Ankara'daki görüşmelerde, Suriye, Irak ve Kuzey Irak'taki referandumun görüşülmesinden daha doğal ne olabilir ki?.. Fakat bu görüşmeler, Türkiye, İran, Rusya arasında adını bilmediğimiz bir çok noktada heyetler arasında zaten yapıla geliyor. Peki ne olmuş olabilir ki İran, Ankara'ya bu kadar üst düzey bir heyetle gelsin? Çözülmeyen neydi? Veya daha büyük bir sıkıntı mı vardı?.. İşte bu soruların cevaplarının ipuçlarını, Bakıri ülkesine döndükten sonra kendi basınına yaptığı açıklama veriyordu. Bakıri, Türkiye ile istihbarat paylaşımı konusunda iş birliği yapıldığını söylüyordu. Ve bana göre en kritik cümlesi şuydu;
"Çeşitli bölgesel ve askeri konularda daha iyi bir istişare ve iş birliği için gerekli bir ziyaretti. Türkiye ile yıllardır dostane ilişkilerimiz, güvenli sınırlarımız var. Ancak bu ziyaret bakışımızı değiştirmek için gerekliydi."
İyi bir istişare!..
Ankara'nın devlet koridorlarında, ziyaret öncesinde, o adını bilmediğimiz yerlerde yapılan gizli görüşmelerde İran'ın çok önemli bir rahatsızlığı konuşuluyordu. Ve bunun da diplomatik bir şekilde Ankara'ya iletildiği söyleniyordu. Şöyle;
"İran, heyetler arası yapılan görüşmelerde, MİT'in, İsrail gizli servisine çalışan ve bunlarla bağlantılı olduğunu ileri sürdüğü bazı isimleri karşılarına çıkardığını düşünüyor. Çok rahatsızlar."

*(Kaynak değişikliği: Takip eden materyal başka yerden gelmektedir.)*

Lemma fixed_reach_inv peers0 par n it :
  fixed_reach peers0 par n it →
  fpi_parallelism it = par ∧ n + fixed_left it ≤ 2 * length peers0 + 1 ∧ fixed_true it ∧ ∃ qs, fixed_inv peers0 qs it.
Proof.
  induction 1 as [|n it r it' _ (Hpar & Hn & Ht & qs & Hinv) Hnext|n it p b it' _ (Hpar & Hn & Ht & qs & Hinv) Hrep].
  - split_and!; [done|cbn; lia|apply fixed_true_new|]. exists []. apply fixed_inv_new.
  - destruct (fixed_apply_spec peers0 qs FixedNext it Hinv) as (q & it1 & Happ & Hinv' & Hpar').
    pose proof (fixed_true_apply _ _ FixedNext _ _ _ Hinv Ht I Happ) as Ht'.
    pose proof (fixed_left_next it r it' Hnext). cbn in Happ. rewrite Hnext in Happ. injection Happ as <- <-.
    split_and!; [congruence|lia|done|eauto].
  - destruct (fixed_apply_spec peers0 qs (FixedResult p (fixed_outcome p)) it Hinv) as (q & it1 & Happ & Hinv' & Hpar').
    pose proof (fixed_true_apply _ _ (FixedResult p (fixed_outcome p)) _ _ _ Hinv Ht eq_refl Happ) as Ht'.
    pose proof (fixed_left_report it p b it' Hrep). cbn in Happ.
    replace (if decide (fixed_outcome p = FpSucceeded) then _ else _) with (fixed_report it p) in Happ
      by (unfold fixed_report, fixed_outcome; by destruct (ok p)).
    rewrite Hrep in Happ. injection Happ as <- <-. split_and!; [congruence|lia|done|eauto].
Qed.

(** A result that is waited for is accepted. *)
Lemma fixed_report_spec peers0 qs it p :
  fixed_inv peers0 qs it →
  ∃ it', fixed_report it p = Ret (negb (FixedPeersIter_is_finished it) && FixedPeersIter_is_waiting it p, it').
Proof.
  intros Hinv. destruct (fixed_result_spec peers0 qs it p (fixed_outcome p) Hinv) as (b & it' & Hr & _ & -> & _).
  { unfold fixed_outcome. by destruct (ok p). }
  exists it'. rewrite <-Hr. unfold fixed_report, fixed_outcome. by destruct (ok p).
Qed.

(** An iterator that has not finished waits for a result, or [next] makes progress. *)
Lemma fixed_reach_progress peers0 par n it :
  fixed_reach peers0 par n it → FixedPeersIter_is_finished it = false → ∃ it', fixed_reach peers0 par (S n) it'.
Proof.
  intros Hr Hf. destruct (fixed_reach_inv peers0 par n it Hr) as (Hpar & _ & _ & qs & Hinv).
  pose proof Hf as Hs%bool_decide_eq_false. destruct (fpi_state it) as [nw|] eqn:Es; [|done].
  destruct (fi_waiting _ _ _ Hinv nw Es) as [Hnw _]. destruct nw as [|nw].
  - destruct (FixedPeersIter_next it) as [r it'] eqn:En. exists it'.
    replace (S n) with (n + next_progress r it); [by eapply reach_fixed_next|].
    unfold FixedPeersIter_next in En. rewrite Es, decide_False in En by lia. revert En. clear -Hf.
    generalize (fpi_iter it). intros iter. induction iter as [|p iter IH]; cbn [fixed_next_loop].
    + intros [= <- <-]. cbn. rewrite Hf. lia.
    + destruct (fpi_peers it !! p); [done|]. intros [= <- <-]. cbn. lia.
  - assert (∃ p, fpi_peers it !! p = Some FpWaiting) as [p Hp] by (apply fixed_waiting_pos; lia).
    destruct (fixed_report_spec peers0 qs it p Hinv) as [it' Hr'].
    unfold FixedPeersIter_is_waiting in Hr'. rewrite Hf, bool_decide_true in Hr' by done. cbn in Hr'.
    exists it'. rewrite <-Nat.add_1_r. by eapply (reach_fixed_report _ _ n it p true).
Qed.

Ulaştığım bilgilerden "on the record" bölümünden özet yaptım. Peki, 3 günlük ziyaret sonrasında İran heyeti Ankara'dan beklediklerini alabildi mi?.. Diplomatik kaynaklar, dudak büküyor!..
***
Hazır askeri konulara girmişken... TSK'nın Resmi Gazetede yayımlanan atama kararları, gündeme bomba gibi düştü. YENİÇAĞ'ın dikkatli okurlarına bu köşeden YAŞ sonrası, atama kararlarının geciktirilmesi konusunda Genelkurmay'daki artçı depremleri, artan iç huzursuzluğu ince ayrıntılarına girmeden defalarca aktarmıştım. Atamalar, (Jandarma da dahil) benim için sürpriz olmadı!..
Atamaların duyulmasının ardından kulisler güya "10 general istifa ediyor" haberleri ile çalkalandı. Buna "çalkalandırıldı" desek daha doğru bir habercilik yapmış oluruz. Çünkü atamaların ardından istifa niyetinde olan general sayısı 3'ü geçmiyordu. İşin doğrusu, aslı astarı neydi?..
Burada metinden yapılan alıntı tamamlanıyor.